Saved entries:
(** The address of the entry for a stream, [None] when the tables have none. *)
Definition ste_addr (sid : Z) : M (option Z) :=
  do! hi := rget STRTAB_BASE_HI in
  do! lo := rget STRTAB_BASE_LO in
  let strtab_base := Z.land (Z.lor (Z.shiftl hi 32) lo) STE_BASE_ADDR_MASK in
  do! fmt := fget STRTAB_BASE_CFG_FMT in
  do! l2 := fget STRTAB_BASE_CFG_LOG2SIZE in
  let log2size := if 31 <? l2 then 31 else l2 in
  if fmt =? 0 then
    if Z.shiftl 1 log2size <=? sid then sm_ret None
    else sm_ret (Some (u64 (strtab_base + sid * SMMUV3_STE_SIZE)))
  else
    do! split := fget STRTAB_BASE_CFG_SPLIT in
    let l1_idx := Z.shiftr sid split in
    let l2_idx := Z.land sid (Z.ones split) in
    if Z.shiftl 1 log2size <=? l1_idx then sm_ret None
    else
      do! b := table_read (u64 (strtab_base + l1_idx * 8)) 8 in
      match b with
      | None => sm_ret None
      | Some b =>
          let l1std := load_le b in
          if negb (bit l1std 0) then sm_ret None
          else sm_ret (Some (u64 (andnot l1std 63 + l2_idx * SMMUV3_STE_SIZE)))
      end.

(** [find_ste]: the entry when it is valid. *)
Definition find_ste (sid : Z) : M (option STE) :=
  do! s := s_get in
  match s_ste_cache s !! sid with
  | Some ste => sm_ret (if ste_valid ste then Some ste else None)
  | None =>
      do! a := ste_addr sid in
      match a with
      | None => sm_ret None
      | Some a =>
          do! b := table_read a 64 in
          match b with
          | None => sm_ret None
          | Some b =>
              let ste := decode_ste b in
              s_mod (fun s => let '(c, l) := cache_put CACHE_MAX sid ste (s_ste_cache s) (s_ste_lru s) in
                              set_ste_cache c l s) ;;!
              sm_ret (if ste_valid ste then Some ste else None)
          end
      end
  end.

(** The address of a context descriptor. *)
Definition cd_addr (ste : STE) (ssid : Z) : M (option Z) :=
  if (ste_s1fmt ste =? 0) || (ste_s1cdmax ste =? 0) then
    sm_ret (Some (u64 (ste_s1contextptr ste + ssid * SMMUV3_CD_SIZE)))
  else
    let split := if ste_s1fmt ste =? 1 then 4 else 8 in
    let l1_idx := Z.shiftr ssid split in
    let l2_idx := Z.land ssid (Z.ones split) in
    do! b := table_read (u64 (ste_s1contextptr ste + l1_idx * 8)) 8 in
    match b with
    | None => sm_ret None
    | Some b =>
        let l1cd := load_le b in
        if negb (bit l1cd 0) then sm_ret None
        else sm_ret (Some (u64 (andnot l1cd 0xFFF + l2_idx * SMMUV3_CD_SIZE)))
    end.

(** [read_cd]. *)
Definition read_cd (sid : Z) (ste : STE) (ssid : Z) : M (option CD) :=
  let key := Z.lor (Z.shiftl sid 32) ssid in
  do! s := s_get in
  match s_cd_cache s !! key with
  | Some cd => sm_ret (if cd_valid cd then Some cd else None)
  | None =>
      do! a := cd_addr ste ssid in
      match a with
      | None => sm_ret None
      | Some a =>
          do! b := table_read a 64 in
          match b with
          | None => sm_ret None
          | Some b =>
              let cd := decode_cd b in
              s_mod (fun s => let '(c, l) := cache_put CACHE_MAX key cd (s_cd_cache s) (s_cd_lru s) in
                              set_cd_cache c l s) ;;!
              sm_ret (if cd_valid cd then Some cd else None)
          end
      end
  end.

(** ** The walk *)

(** The table base, size, granule and disable bit for the address. *)
Definition select_ttb (x : PtwCtx) : Z * Z * Z * bool :=
  if (px_stage x =? 1) && bit (px_iova x) 63 then
    let tg := if px_tg1 x =? 1 then CD_TG_16K else if px_tg1 x =? 2 then CD_TG_4K
              else if px_tg1 x =? 3 then CD_TG_64K else 0xFF in
    (px_ttb1 x, px_tsz1 x, tg, px_epd1 x)
  else (px_ttb0 x, px_tsz0 x, px_tg0 x, px_epd0 x).

(** Grain size, initial level and first level that may hold blocks of a granule. *)
Definition granule (tg : Z) : option (Z * Z * Z) :=
  if tg =? CD_TG_64K then Some (16, 3, 2)
  else if tg =? CD_TG_16K then Some (14, 3, 2)
  else if tg =? CD_TG_4K then Some (12, 2, 1)
  else None.

Definition start_level_s1 (level grainsize stride inputsize : Z) : Z :=
  if (grainsize <? 16) && (grainsize + 3 * stride <? inputsize) then 0
  else if grainsize + 2 * stride <? inputsize then 1
  else if grainsize + stride <? inputsize then 2
  else level.

(** The table walk from [level] at table [ttbr].  [s2] translates the address of a
    descriptor when stage 2 is in use. The result is the leaf: its level, its output
    address, its descriptor and where it was read, with the table attributes. *)
Inductive loop_result : Type :=
| LFault (event level : Z)
| LLeaf (level ttbr desc descaddr tableattrs : Z).

Definition descriptor_addr (iova level ttbr grainsize stride : Z) : Z :=
  let addrselectbottom := (3 - level) * stride + grainsize in
  let index := Z.land (Z.shiftr iova (addrselectbottom - 3)) (Z.ones grainsize) in
  Z.lor ttbr (andnot index 7).

Fixpoint walk_loop (s2 : Z -> M (option Z)) (fuel : nat) (iova level ttbr grainsize stride firstblock outputsize
    tableattrs : Z) : M loop_result :=
  match fuel with
  | O => sm_fail StopUndef
  | S fuel' =>
      do! a := s2 (descriptor_addr iova level ttbr grainsize stride) in
      match a with
      | None => sm_ret (LFault EVT_F_TRANSLATION level)
      | Some descaddr =>
          do! b := dma_read bus descaddr 8 in
          match b with
          | None => sm_ret (LFault EVT_F_WALK_EABT level)
          | Some b =>
              let desc := load_le b in
              let type := Z.land desc 3 in
              let ttbr := andnot (extract desc 0 PA_BITS) (Z.ones grainsize) in
              if level =? 3 then
                if type =? 3 then sm_ret (LLeaf level ttbr desc descaddr tableattrs)
                else sm_ret (LFault EVT_F_TRANSLATION level)
              else if (type =? 0) || (type =? 2) then sm_ret (LFault EVT_F_TRANSLATION level)
              else if type =? 1 then
                if level <? firstblock then sm_ret (LFault EVT_F_TRANSLATION level)
                else sm_ret (LLeaf level ttbr desc descaddr tableattrs)
              else
                let tableattrs := Z.lor tableattrs (extract desc 59 5) in
                if negb (check_out_addr ttbr outputsize) then sm_ret (LFault EVT_F_ADDR_SIZE level)
                else walk_loop s2 fuel' iova (level + 1) ttbr grainsize stride firstblock outputsize tableattrs
          end
      end
  end.

Definition AP1 : Z := 4.
Definition AP2 : Z := 5.
Definition AF : Z := 8.

(** The attribute bits of a leaf descriptor. *)
Definition leaf_attrs (desc : Z) : Z := Z.lor (extract desc 2 10) (Z.shiftl (extract desc 52 12) 10).

(** The access flag: set already, set by hardware, or ignored; otherwise a fault.  The
    descriptor as it is now. *)
Definition check_access_flag (x : PtwCtx) (desc descaddr : Z) : M (option Z) :=
  if bit (leaf_attrs desc) AF then sm_ret (Some desc)
  else
    let affd := if px_stage x =? 1 then px_affd x
                else match px_ste x with Some ste => ste_s2affd ste | None => false end in
    let httu_af := if px_stage x =? 1 then px_ha x
                   else (px_stage x =? 2) && match px_ste x with Some ste => ste_s2hd ste | None => false end in
    if httu_af then
      let new_desc := Z.lor desc (Z.shiftl 1 10) in
      do! ok := dma_write bus descaddr (store_le 8 new_desc) in
      if (ok : bool) then sm_ret (Some new_desc)
      else sm_ret (if affd then Some desc else None)
    else sm_ret (if affd then Some desc else None).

PROBLEM STATEMENT: Whenever the word "grainsize" appears in a line above, copy that line.

TASK RESULT:
Definition start_level_s1 (level grainsize stride inputsize : Z) : Z :=
  if (grainsize <? 16) && (grainsize + 3 * stride <? inputsize) then 0
  else if grainsize + 2 * stride <? inputsize then 1
  else if grainsize + stride <? inputsize then 2
Definition descriptor_addr (iova level ttbr grainsize stride : Z) : Z :=
  let addrselectbottom := (3 - level) * stride + grainsize in
  let index := Z.land (Z.shiftr iova (addrselectbottom - 3)) (Z.ones grainsize) in
Fixpoint walk_loop (s2 : Z -> M (option Z)) (fuel : nat) (iova level ttbr grainsize stride firstblock outputsize
      do! a := s2 (descriptor_addr iova level ttbr grainsize stride) in
              let ttbr := andnot (extract desc 0 PA_BITS) (Z.ones grainsize) in
                else walk_loop s2 fuel' iova (level + 1) ttbr grainsize stride firstblock outputsize tableattrs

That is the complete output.